Bougies, fleurs, récital poétiques et confessions. Pour la seconde année consécutive, le collectif « hommage à Mohya » a exhumé, l'espace d'une journée, l'œuvre et la pensée du dramaturge et poète d'expression berbère (kabyle), Mohand Ouyahia, de son vrai nom, Abdellah Ouyahia (1950-2004). Compagnons de route, universitaires, poètes ainsi que des anonymes ont bravé le temps pluvieux parisien, en ce jour de la Toussaint, pour se replonger dans le souvenir intarissable de cet homme de talent, à l'occasion du 61ème anniversaire de sa naissance.
La commémoration a d'ailleurs débuté dans la matinée par la lecture d'une poignée de textes poétiques ou theâtrals, composés par Mohya. Au pied de l'immeuble même ou il tenait une épicerie, Rue de la Fontaine au Roi, des bougies ont été allumées à sa mémoire. Dans une commune ferveur, l'assistance a repris l'une des chansons, écrites par Mohya, et interprété par Ali Ideflawen, en l'occurrence : Damahbous di Berrouaguia (Prisonnier à Berrouaghia). Sympathique, émotif et nostalgique…
L'après-midi, c'est au tour des ceux qui l'ont côtoyé dans le cadre des ateliers adaptation-traduction de témoigner, grand moment de retrouvailles, de l'homme et de son œuvre féconde. «C'était un génie. C'était lui qui a réalisé les premières adaptations théâtrales en kabyle», dit Boubekeur Almi lors d'une rencontre à cœur-ouvert organisée à la maison de Culture de Belleville.
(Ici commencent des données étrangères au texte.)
Lemma fold_digits (w : Z -> Z) M B l n v :
  (forall x, 0 <= x < M -> w x = x) -> 1 <= B -> Forall (fun d => 0 <= d < B) l -> (n <= length l)%nat ->
  0 <= v -> (v + 1) * B ^ Z.of_nat n <= M ->
  foldM (fun v j => let! b := nth_error l j in Some (w (v * B + b))) (rev (seq 0 n)) v
    = Some (v * B ^ Z.of_nat n + horner B (firstn n l)).
Proof.
  intros Hw HB Hl. revert v. induction n as [|n IH]; intros v Hn Hv HM.
  - cbn. f_equal. lia.
  - rewrite seq_S, rev_app_distr. cbn [rev app Nat.add foldM].
    destruct (nth_error l n) as [b|] eqn:Eb; [|apply nth_error_None in Eb; lia]. cbn [bind].
    assert (0 <= b < B) as Hb by exact (proj1 (Forall_forall _ _) Hl b (nth_error_In l n Eb)).
    rewrite Nat2Z.inj_succ, Z.pow_succ_r in HM |- * by lia.
    assert (1 <= B ^ Z.of_nat n) as HP by (pose proof (Z.pow_pos_nonneg B (Z.of_nat n)); lia).
    rewrite Hw by nia. rewrite IH by (lia || nia). f_equal.
    rewrite (firstn_next l n b Eb).
    rewrite horner_app, length_firstn, Nat.min_l by lia. cbn [horner]. lia.
Qed.

Lemma horner_le_val s : horner 256 s = le_val s.
Proof. induction s as [|d s IH]; [reflexivity|]. cbn [horner le_val]. now rewrite IH. Qed.

Lemma horner_le_bits n v : 0 <= v -> horner 2 (le_bits n v) = v mod 2 ^ Z.of_nat n.
Proof.
  revert v. induction n as [|n IH]; intros v Hv; [now rewrite Z.mod_1_r|]. rewrite le_bits_S. cbn [horner].
  rewrite IH by now apply Z.div_pos. rewrite Nat2Z.inj_succ, Z.pow_succ_r by lia.
  rewrite Z.rem_mul_r by (try apply Z.pow_pos_nonneg; lia). reflexivity.
Qed.

Lemma le_bits_app a b v : le_bits (a + b) v = le_bits a v ++ le_bits b (v / 2 ^ Z.of_nat a).
Proof.
  revert v. induction a as [|a IH]; intros v; [cbn; now rewrite Z.div_1_r|].
  cbn [Nat.add app]. rewrite !le_bits_S, IH, Nat2Z.inj_succ, Z.pow_succ_r by lia. cbn [app].
  now rewrite Z.div_div by lia.
Qed.

Lemma bits_of_bytes n v : le_bits (8 * n) v = concat (map (le_bits 8) (le_bytes n v)).
Proof.
  revert v. induction n as [|n IH]; intros v; [reflexivity|]. rewrite le_bytes_S. cbn [map concat].
  replace (8 * S n)%nat with (8 + 8 * n)%nat by lia. rewrite le_bits_app, IH. f_equal.
  unfold le_bits. apply map_ext_in. intros i Hi%in_seq. change 256 with (2 ^ 8).
  rewrite <- !Z.testbit_spec' by lia. now rewrite testbit_mod_low by lia.
Qed.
De toutes les pièces écrites ou traduites, une quarantaine, on peut citer : Si Pertuff, traduction de la pièce « Tartuffe » de Molière, Muhend Ucaban adaptation de « Le ressuscité » de Lu Sin ou alors Am win Yettrajun Rebbi traduction de la pièce de Bekett « En attendant Godot ». « Il a choisi les adaptations théâtrales, par ce qu'il était dans l'urgence. La création, ça demandait beaucoup temps. Or, il fallait combler le vide culturel de l'époque», confie encore Said Hamache. Autant Mohya usait de sa poésie mordante pour fustiger l'arbitraire du régime, autant il employait son théâtre pour décrier les travers de ses concitoyens. Avec lui, l'on est dans un registre de l'absurde. Du tout-dérision.
Même pour la poésie libre d'expression berbère, poursuit Boubekeur, c'était le pionner. « Il nous a défriché le chemin », résume-t-il. A l'égard du maitre, ses disciples restent redevables. « C'est grâce a lui que je suis devenu un lecteur boulimique. Il était un homme douée d'une surprenante ouverture d'esprit », raconte, quant à lui, Idir Nait Abdellah. Pour Said Hamache qui faisait parti des mêmes ateliers, Mohya, « humble, agréable, d'une rigueur extraordinaire » était sa « seconde famille ».
Seule ombre au tableau à cet hommage convivial : l'opposition qu'exerce les ayants droits, principalement son jeune fils, quant à la poursuite de la publication des œuvres inachevés de ce dramaturge de talent. Son fils refuse de donner son feu vert la publication d'un manuscrit, fruit de travail en commun. « Le livre est prêt, préfacé par sa sœur, Nadia. Le numéro de l'ISBN aussi. Tout ceux qui ont travaillé sur ce manuscrit ont accepté sa publication. Mais, le fils de Mohya oppose son niet », regrette M. Hamache.
Selon lui, d'autres manuscrits sont restés otages chez une autre personne. Ses amis, sans vouloir trop faire dans la polémique, ont regretté toutefois « une volonté de s'accaparer de son œuvre ». D'ailleurs, c'est avec justesse que les membres du collectif ont, exprimé leur crainte que l'héritage de Mohya « tombe dans l'oubli ». En Algérie, l'oeuvre de ce familier de grands auteurs n'est pas citée dans les manuels scolaires, encore moins enseignée dans les établissements universitaires.